Before the soldiers could even turn their heads, Yizuri blurred into motion. He didn't just walk; he erupted like a coiled spring released.

His katana flashed in a silver arc, catching the flickering light of the fire. The leader's head spun into the air, a look of confusion frozen on his face before his body even realized it was dead.

Without breaking his deadly stride, Yizuri pivoted. His blade severed the shotgun wielder's arm at the shoulder in a spray of crimson. Before the man could even open his mouth to scream, the steel was buried deep into his heart.

Yizuri moved with a terrifying, god-like speed that defied the human eye. Two more heads hit the floor in a single, horizontal slash so precise it seemed effort-less.

One soldier shrieked in terror, falling backward into the soot, only to watch in horror as Yizuri sliced the man next to him completely in half.

The upper torso fell with a wet, sickening thud. The survivor tried to scramble away on all fours, but Yizuri didn't give him the chance.

He lunged forward, driving the katana straight through the man's skull, pinning him to the floor like a specimen. The screaming stopped instantly.

Yizuri stood amidst the pile of corpses, his breathing shallow and controlled. His blade dripped crimson onto the polished floor, the blood hissing as it hit the hot tiles.

Vsoko and Asoka approached Yizuri, the uncertainty etched deep into their faces.

The lighthearted banter about ramen and BBQ had vanished, replaced by the heavy, metallic scent of fresh blood filling the hallway.

"Yizuri, tell us already... what are we even doing here? Why did we come to this godforsaken place in the middle of a war?" Vsoko asked, tightening his grip on his massive hammer as he surveyed the carnage.

Yizuri took a slow, deep breath, his eyes fixed on the flickering shadows ahead. He didn't turn to face them, his silhouette framed by the orange glow of the fires.

"This is a matter much heavier than you realize. It's something we have to take into our own hands," he answered, his voice low and dangerously steady.

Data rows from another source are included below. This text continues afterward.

(** * RetroVerse video library: normalisation, query language, filters, sampler

    A shallow embedding of the library core of the application:

    - [tierMapping.ts]      : [tierFromPlaycount]
    - [videoPath.ts]        : [normalizeVideoPath]
    - [videoIndex.ts]       : [clampToInt], [asString], [normalizeCanonicalTier],
                              [toRetentionBreakdown], [parseVideoIndexRows],
                              [rowSearchText]
    - [VideoLibrary.tsx]    : [parseSearch], [matchesDecade], [filteredVideos]
    - [SetBuilder.tsx]      : [weightedPick] and the history-weights effect

    and, in the part "Further functions of the cited files",

    - [thumbnail.ts]        : [swapExtension], [getThumbnailUrl]
    - [videoPath.ts]        : [toThumbnailPath]
    - [videoIndex.ts]       : [getRelativeVideoPath], [hashPath],
                              [stableVideoHash], [formatDuration],
                              [buildMediaUrl] and the exceptions of
                              [parseVideoIndexRows]
    - [VideoLibrary.tsx]    : the chip stages of [filteredVideos],
                              [normalizeTierFilter], [sampleRandom], the
                              fallback rows, [onRandomizerSpinComplete], the
                              persisted filter state
    - [RetroVerseRandomizer.tsx] : [formatYear] and the result of a spin
    - [setBuilderUtils.ts]  : [clampYear], [computeSpanWindow],
                              [intersectYearRanges], [getEraDefinition],
                              [tierSelectionToIds]
    - [useConcentricRings.ts] : the effective range
    - [SetBuilder.tsx]      : the filtered pool and the preview, the
                              weights object with the properties it inherits

    Conventions of the embedding.

    - A JavaScript number is a [number]: an exact rational, or one of the
      three non-finite values.  Comparisons, [Math.max], [Math.min] and
      [Math.trunc] are exact on doubles and are defined here; the rounding
      operations ([+], [*], [/]) are a parameter ([Float64]).
    - A JavaScript string is a [jsstring], the list of its UTF-16 code
      units (as [N]).  String literals are read through the coercion [js].
      Case conversion and Unicode normalisation are defined here on ASCII
      strings, where they are character-wise; on any other string they are
      the runtime's ([JsRuntime]).
    - A JSON value is a [JsValue]; an object is an association list read
      with [getField] (a missing property reads [JUndefined]).  A [Map],
      and a plain object filled as a dictionary, is a [gmap].
      [historyWeightsOf] reads the weights object as such a dictionary,
      which it is as long as no key names a property a plain object
      inherits ([constructor], [toString], [__proto__], ...);
      [weightsObjectOf] is the same object with these names.
    - [parseRow] is what the callback of [parseVideoIndexRows] returns;
      what makes it throw ([String.prototype.repeat] and
      [encodeURIComponent]) is in [tryParseVideoIndexRows].  Every other
      string is taken to stay within the length the engine allows.
    - The parts of the JavaScript runtime that leave this model (number
      formatting, string-to-number parsing, the Unicode tables) are the
      fields of the class [JsRuntime]: every statement below holds for
      every runtime.
    - An index [Math.floor(Math.random() * n)] is a position below [n]
      ([Math.random] returns a number of [0, 1)); the years, spans and
      counts of the set builder's rings are integers. *)

From Stdlib Require Import ZArith QArith Ascii.
From stdpp Require Import gmap strings list pretty.
(** * plan-my-study: the SM-2 review scheduler and its call sites

    A shallow embedding of [backend/sm2.py] and of the three CRUD functions
    that drive it ([backend/crud/study_session.py],
    [backend/crud/learning_history.py], [backend/crud/newsletter.py]),
    followed by the properties of the specification that concern them.

    Modelling conventions.
    - A Python [int] is a [Z].
    - A Python [float] is an IEEE-754 binary64 value, taken from the
      standard library's executable specification [SpecFloat] with
      [prec = 53] and [emax = 1024]; arithmetic rounds to nearest, ties to
      even, exactly as CPython does on every supported platform.
    - A [datetime.date] is its day number (what [date.toordinal] returns) and
      [d + timedelta(days=n)] is [d + n].  The calendar's two ends (years 1
      and 9999) are outside the model.
    - A raised exception is the [Raise] result of an error monad.
    - The SQLAlchemy session is an explicit state: the committed tables, the
      rows of the open transaction and the rows added but not yet flushed. *)

From Stdlib Require Import ZArith QArith Qpower List Bool Lia Lqa String.
From Stdlib Require Import Sorting.Permutation Sorting.Sorted.
From Stdlib Require Import Floats.SpecFloat.
Import ListNotations.
Local Open Scope Z_scope.

(** ** Exceptions and the error monad *)

Inductive exn : Type :=
| TypeError        (* an operand of the wrong type, here [5 - None] *)
| OverflowError    (* int too large for a float; [round] of an infinity *)
| ValueError       (* [round] of a NaN *)
| AttributeError.  (* attribute access on [None] *)

Inductive result (A : Type) : Type :=
| Ok (a : A)
| Raise (e : exn).
Arguments Ok {A} a.
Arguments Raise {A} e.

"Look around you. Why do you think not a single cop or government agent has dared to step foot inside this building all this time? Does that not strike you as odd?"

Asoka blinked, glancing out through the jagged remains of a shattered window at the chaos and the empty streets below. "Why?"

Yizuri finally turned his head. He didn't speak immediately; instead, he pierced Asoka with a gaze so filled with pure, unadulterated contempt that it felt like a physical blow to the chest.

It was the look one gave to a fool who couldn't see the obvious—a silence more insulting than any curse word could ever be.

"Well? Are you going to answer?" Asoka pressed, shifting uncomfortably under that frozen, judgmental stare.

Yizuri didn't bother to explain further. He simply turned his back on them and began walking toward the dark end of the corridor, his boots crunching on broken glass and spent shell casings.

"Do whatever you want," he tossed over his shoulder, his figure dissolving into the thick smoke.

Yizuri walked alone through the blackened corridors, his eyes gleaming as they drank in the destruction. For him, the crumbling concrete was not a tragedy; it was a masterpiece in progress, a necessary pruning of the old world.

"It's only a matter of time," he whispered to the shadows, his voice echoing. "Soon, this chaos will breach these walls and drown the world in its truth. Just as the Lord foretold... the war between the great intelligence agencies like the CIA and the hidden powers of this planet has finally begun."

He stopped abruptly. At his feet, lying in a pool of thickening blood, was the corpse of Kiro.

Yizuri knelt, his fingers tracing the jagged edges of a massive crater in the dead man's chest.

"This strike... it's no ordinary attack," he mused, his voice dropping to a low hum. "This is the weight of the Forbidden Ninjitsu techniques. I didn't think any practitioners were left in this godforsaken place. This changes things."

As he stood, a gust of wind through a shattered window swirled a piece of paper toward him. He caught it mid-air with two fingers. It was an ID card, the plastic cracked but the text still legible: Public High for Supernatural.

ON A DIFFERENT FLOOR

The boy from the photograph was moving through the smoke with practiced ease. He carried a katana, leading the last twelve survivors—the final remnants of the building's garrison.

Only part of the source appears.